Micelio
T-30569 (30-04-07)Corte Suprema de Justicia · Sala Tutelas2007

Magistrado ponente: Javier De Jesús Zapata Ortiz

Ley 600 de 2000

CORTE SUPREMA DE JUSTICIA República de Colombia Corte Suprema de Justicia Tutela 2° Instancia 30.569 República de Colombia Corte Suprema de Justicia Tutela 2° Instancia 30.569 CORTE SUPREMA DE JUSTICIA SALA DE CASACIÓN PENAL – DECISIÓN DE TUTELAS Magistrado Ponente JAVIER ZAPATA ORTIZ Aprobado acta No. 62 Bogotá, D. C., treinta (30) de abril de dos mil siete (2007) Resuelve la Sala el recurso de apelación interpuesto por JAIME MESA SIERRA contra el fallo emitido el 5 de marzo del corriente por la Sala Penal del Tribunal Superior de Cartagena, oportunidad en la cual se negó la tutela promovida en contra de la Fiscalía Trece Seccional con sede en esa ciudad, por presunta violación al derecho fundamental al debido proceso con ocasión de la resolución inhibitoria proferida dentro del expediente 53.303.

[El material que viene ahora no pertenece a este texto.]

(** * Worked examples

    Each property above that has premises is applied here to a concrete
    writer: an in-memory sink, the storing encoder and the codec of the
    specification. *)

(** [Write] of two bytes on a fresh writer: the frame has six bytes, the
    call returns 2. *)
Lemma Write_returns_len_src_witness :
  view (@Write bytes plainCodec (Some [x61; x62]) (fresh memWriter (Some storeEncoder))) =
    Some ((2, None), false,
          [{| CompressedSize := 6; DecompressedSize := 2; Checksum := None |}],
          [x28; xb5; x2f; xfd; x61; x62],
          [CallWriteFrame (Some [x28; xb5; x2f; xfd; x61; x62])]).
Proof.
  rewrite (@Write_returns_len_src bytes plainCodec
             (fresh memWriter (Some storeEncoder)) (Some [x61; x62])
             (Some [x28; xb5; x2f; xfd; x61; x62])
             (set_frameEntries
                [{| CompressedSize := 6; DecompressedSize := 2; Checksum := None |}]
                (self (fresh memWriter (Some storeEncoder))))
             (writerEnvImpl memWriter)
             [x28; xb5; x2f; xfd; x61; x62]).
  - reflexivity.
  - reflexivity.
  - reflexivity.
  - reflexivity.
Defined.

(** A sink that takes three of the six bytes of the frame and reports no
    error: [Write] returns 0 and the partial-write error. *)
Lemma Write_short_write_fails_witness :
  view (@Write bytes plainCodec (Some [x61; x62]) (fresh (shortWriter 3) (Some storeEncoder))) =
    Some ((0, Some (PartialWrite 3 6)), false,
          [{| CompressedSize := 6; DecompressedSize := 2; Checksum := None |}],
          [x28; xb5; x2f],
          [CallWriteFrame (Some [x28; xb5; x2f; xfd; x61; x62])]).
Proof.
  rewrite (@Write_short_write_fails bytes plainCodec
             (fresh (shortWriter 3) (Some storeEncoder)) (Some [x61; x62])
             (Some [x28; xb5; x2f; xfd; x61; x62])
             (set_frameEntries
                [{| CompressedSize := 6; DecompressedSize := 2; Checksum := None |}]
                (self (fresh (shortWriter 3) (Some storeEncoder))))
             (writerEnvImpl (shortWriter 3)) 3 None
             [x28; xb5; x2f]).
  - reflexivity.
  - reflexivity.
  - reflexivity.
  - reflexivity.
  - cbn. lia.
Defined.

(** An input of five bytes for a codec that admits four: the error of
    [Encode] is returned and the sink is not called.  A sink that refuses
    the frame: its error is returned after the one call. *)
Lemma Write_surfaces_errors_witness :
  view (@Write bytes tinyCodec (Some [x61; x62; x63; x64; x65])
          (fresh memWriter (Some storeEncoder))) =
    Some ((0, Some (ConfigError "chunk size too big for seekable format")),
          false, [], [], []) /\
  view (@Write bytes plainCodec (Some [x61; x62]) (fresh brokenWriter (Some storeEncoder))) =
    Some ((0, Some (ExternalError "sink is closed")), false,
          [{| CompressedSize := 6; DecompressedSize := 2; Checksum := None |}],
          [],
          [CallWriteFrame (Some [x28; xb5; x2f; xfd; x61; x62])]).
Proof.
  split.
  - rewrite (proj1 (@Write_surfaces_errors bytes tinyCodec
                      (fresh memWriter (Some storeEncoder))
                      (Some [x61; x62; x63; x64; x65]) None
                      (self (fresh memWriter (Some storeEncoder)))
                      (ConfigError "chunk size too big for seekable format"))).
    + reflexivity.
    + reflexivity.
  - rewrite (proj2 (@Write_surfaces_errors bytes plainCodec
                      (fresh brokenWriter (Some storeEncoder)) (Some [x61; x62])
                      (Some [x28; xb5; x2f; xfd; x61; x62])
                      (set_frameEntries
                         [{| CompressedSize := 6; DecompressedSize := 2;
                             Checksum := None |}]
                         (self (fresh brokenWriter (Some storeEncoder))))
                      (ExternalError "sink is closed"))
                   (writerEnvImpl brokenWriter) 0 []).
    + reflexivity.
    + reflexivity.
    + reflexivity.
    + reflexivity.
Defined.

(** The short write above returns an error, and its count is 0. *)
Lemma Write_error_count_zero_witness :
  exists n e st',
    @Write bytes plainCodec (Some [x61; x62]) (fresh (shortWriter 3) (Some storeEncoder)) =
      Ret (n, Some e) st' /\ n = 0.
Proof.
  eexists. eexists. eexists. split.
  - reflexivity.
  - eapply (@Write_error_count_zero bytes plainCodec
              (fresh (shortWriter 3) (Some storeEncoder)) (Some [x61; x62])).
    reflexivity.
Defined.

(** [Close] on a fresh writer hands the seventeen bytes of the seek table of
    no frame to the sink; four calls in a row leave the same sink and the
    same single call, and the last returns nil. *)
Lemma Close_idempotent_witness :
  view (@Close bytes plainCodec (fresh memWriter (Some storeEncoder))) =
    Some (None, true, [],
          seekTable false [],
          [CallWriteSeekTable (Some (seekTable false []))]) /\
  view (@Close_again bytes plainCodec 3 (fresh memWriter (Some storeEncoder))) =
    Some (None, true, [],
          seekTable false [],
          [CallWriteSeekTable (Some (seekTable false []))]).
Proof.
  split.
  - rewrite (proj1 (@Close_idempotent bytes plainCodec)
               (fresh memWriter (Some storeEncoder))
               (Some (seekTable false []))
               (self (fresh memWriter (Some storeEncoder)))
               (writerEnvImpl memWriter) (17, None) (seekTable false [])).
    + reflexivity.
    + reflexivity.
    + reflexivity.
    + reflexivity.
    + reflexivity.
  - rewrite (proj2 (proj2 (@Close_idempotent bytes plainCodec)
                      (fresh memWriter (Some storeEncoder)) None
                      {| self := set_once true (self (fresh memWriter (Some storeEncoder)));
                         sink := seekTable false [];
                         calls := [CallWriteSeekTable (Some (seekTable false []))] |}
                      eq_refl) 2%nat).
    reflexivity.
Defined.

(** After [Close], [Write] of one byte goes through: it returns 1 and the
    frame follows the seek table in the sink. *)
Lemma Write_after_Close_accepted_witness :
  exists st1,
    @Close bytes plainCodec (fresh memWriter (Some storeEncoder)) = Ret None st1 /\
    once (self st1) = true /\
    view (@Write bytes plainCodec (Some [x61]) st1) =
      Some ((1, None), true,
            [{| CompressedSize := 5; DecompressedSize := 1; Checksum := None |}],
            seekTable false [] ++ [x28; xb5; x2f; xfd; x61],
            [CallWriteSeekTable (Some (seekTable false []));
             CallWriteFrame (Some [x28; xb5; x2f; xfd; x61])]).
Proof.
  exists {| self := set_once true (self (fresh memWriter (Some storeEncoder)));
            sink := seekTable false [];
            calls := [CallWriteSeekTable (Some (seekTable false []))] |}.
  split; [reflexivity|].
  destruct (@Write_after_Close_accepted bytes plainCodec
              (fresh memWriter (Some storeEncoder)) None
              {| self := set_once true (self (fresh memWriter (Some storeEncoder)));
                 sink := seekTable false [];
                 calls := [CallWriteSeekTable (Some (seekTable false []))] |}
              (Some [x61]) (Some [x28; xb5; x2f; xfd; x61])
              (set_frameEntries
                 [{| CompressedSize := 5; DecompressedSize := 1; Checksum := None |}]
                 (set_once true (self (fresh memWriter (Some storeEncoder)))))
              (writerEnvImpl memWriter)
              (seekTable false [] ++ [x28; xb5; x2f; xfd; x61])
              eq_refl eq_refl eq_refl eq_refl) as [Hd HW].
  split; [exact Hd|].
  rewrite HW. reflexivity.
Defined.

(** The claim that a closed writer rejects [Write] fails on the code: on a
    fresh writer, [Close] followed by [Write] of one byte returns 1 and a nil
    error, and the sink holds the seek table followed by the new frame. *)
Lemma Write_after_Close_not_rejected :
  view ((_ <- @Close bytes plainCodec ;; @Write bytes plainCodec (Some [x61]))
          (fresh memWriter (Some storeEncoder))) =
    Some ((1, None), true,
          [{| CompressedSize := 5; DecompressedSize := 1; Checksum := None |}],
          [x5e; x2a; x4d; x18; x09; x00; x00; x00; x00; x00; x00; x00; x00;
           xb1; xea; x92; x8f; x28; xb5; x2f; xfd; x61],
          [CallWriteSeekTable
             (Some [x5e; x2a; x4d; x18; x09; x00; x00; x00; x00; x00; x00; x00;
                    x00; xb1; xea; x92; x8f]);
           CallWriteFrame (Some [x28; xb5; x2f; xfd; x61])]).
Proof. reflexivity. Qed.

(** One frame and one entry per call: for two bytes, and for the empty and
    the nil input, whose frame holds the four magic bytes only. *)
Lemma Write_one_frame_per_call_witness :
  (exists z,
     enc (self (fresh memWriter (Some storeEncoder))) = Some z /\
     [CallWriteFrame (Some [x28; xb5; x2f; xfd; x61; x62])] =
       [CallWriteFrame (EncodeAll z (Some [x61; x62]) None)] /\
     [{| CompressedSize := 6; DecompressedSize := 2; Checksum := None |}] =
       [entry_of false (fun _ => 0) (Some [x61; x62])
          (EncodeAll z (Some [x61; x62]) None)]) /\
  (exists st',
     @Write bytes plainCodec (Some []) (fresh memWriter (Some storeEncoder)) =
       Ret (0, None) st' /\
     calls st' = [CallWriteFrame (Some [x28; xb5; x2f; xfd])] /\
     frameEntries (self st') =
       [{| CompressedSize := 4; DecompressedSize := 0; Checksum := None |}]) /\
  (exists st',
     @Write bytes plainCodec None (fresh memWriter (Some storeEncoder)) =
       Ret (0, None) st' /\
     calls st' = [CallWriteFrame (Some [x28; xb5; x2f; xfd])] /\
     frameEntries (self st') =
       [{| CompressedSize := 4; DecompressedSize := 0; Checksum := None |}]).
Proof.
  split; [|split].
  - destruct (proj1 (@Write_one_frame_per_call bytes false (fun _ => 0))
                (fresh memWriter (Some storeEncoder)) (Some [x61; x62]) 2
                {| self := set_frameEntries
                             [{| CompressedSize := 6; DecompressedSize := 2;
                                 Checksum := None |}]
                             (self (fresh memWriter (Some storeEncoder)));
                   sink := [x28; xb5; x2f; xfd; x61; x62];
                   calls := [CallWriteFrame (Some [x28; xb5; x2f; xfd; x61; x62])] |}
                eq_refl) as (z & Hz & Hc & He & _).
    exists z. split; [exact Hz|]. split; [exact Hc|exact He].
  - destruct (proj2 (@Write_one_frame_per_call bytes false (fun _ => 0))
                (fresh memWriter (Some storeEncoder)) (Some []) storeEncoder
                (writerEnvImpl memWriter) [x28; xb5; x2f; xfd]
                eq_refl eq_refl eq_refl eq_refl) as (st' & HW & Hc & He & _).
    exists st'. repeat split; assumption.
  - destruct (proj2 (@Write_one_frame_per_call bytes false (fun _ => 0))
                (fresh memWriter (Some storeEncoder)) None storeEncoder
                (writerEnvImpl memWriter) [x28; xb5; x2f; xfd]
                eq_refl eq_refl eq_refl eq_refl) as (st' & HW & Hc & He & _).
    exists st'. repeat split; assumption.
Defined.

ANTECEDENTES Y ACTUACION Según lo consignado por el accionante en su escrito de tutela, en junio de 2000 formuló denuncia penal en contra LUIS HOYOS GARCÍA, ROSA FRANCO DE MEJÍA, MAGALY VILLAREAL, ALBEIRO MAYA JARAMILLO y NEVENKA VALESA VANEGAS, por la comisión del delito de Fraude Procesal, Falso Testimonio y Concierto para Delinquir, porque había suscrito un contrato de arrendamiento de bien inmueble con la firma “ARAUJO y SEGOVIA LTDA”, pero debido a que se ausentó por algún tiempo de la ciudad, se procedió a un desalojo por falta de pago, trámite del cual conoció el Juzgado Doce Civil Municipal en proceso 99-0637, razón por la cual el bien fue dejado en depósito del señor JESÚS JIMÉNEZ, quedando en el inmueble una maquinaria para aserrío, sin que después de tal procedimiento se haya podido saber en donde quedó la misma.

Sin embargo, la Fiscalía Seccional N° 13 a quien correspondió adelantar la investigación, en forma arbitraria decidió terminar el proceso argumentando falta de pruebas. En consecuencia, tal proceder constituía vías de hecho y por ello la tutela era procedente con miras a dejar sin efecto lo resuelto por la Fiscalía y se prosiguiera la instrucción. ACTUACIÓN DEL TRIBUNAL: La tutela fue presentada ante el Tribunal Superior de Cartagena, por ser el superior funcional del Fiscal cuestionado.

Seguidamente la Corporación en referencia asume el conocimiento y requiere al funcionario accionado, para que informara todo lo relacionado con el caso expuesto por el libelista. Para dar respuesta, el Fiscal Seccional indicó, que efectivamente, en ese despacho cursó el proceso al cual alude el libelista, habiéndose desplegado una serie de pruebas, en especial, de orden testimonial, entonces, con base en lo actuado se procedió a proferir auto inhibitorio en julio de 2006 con fundamento en lo dispuesto en el artículo 327 del C. de P. Penal (ley 600 de 2000).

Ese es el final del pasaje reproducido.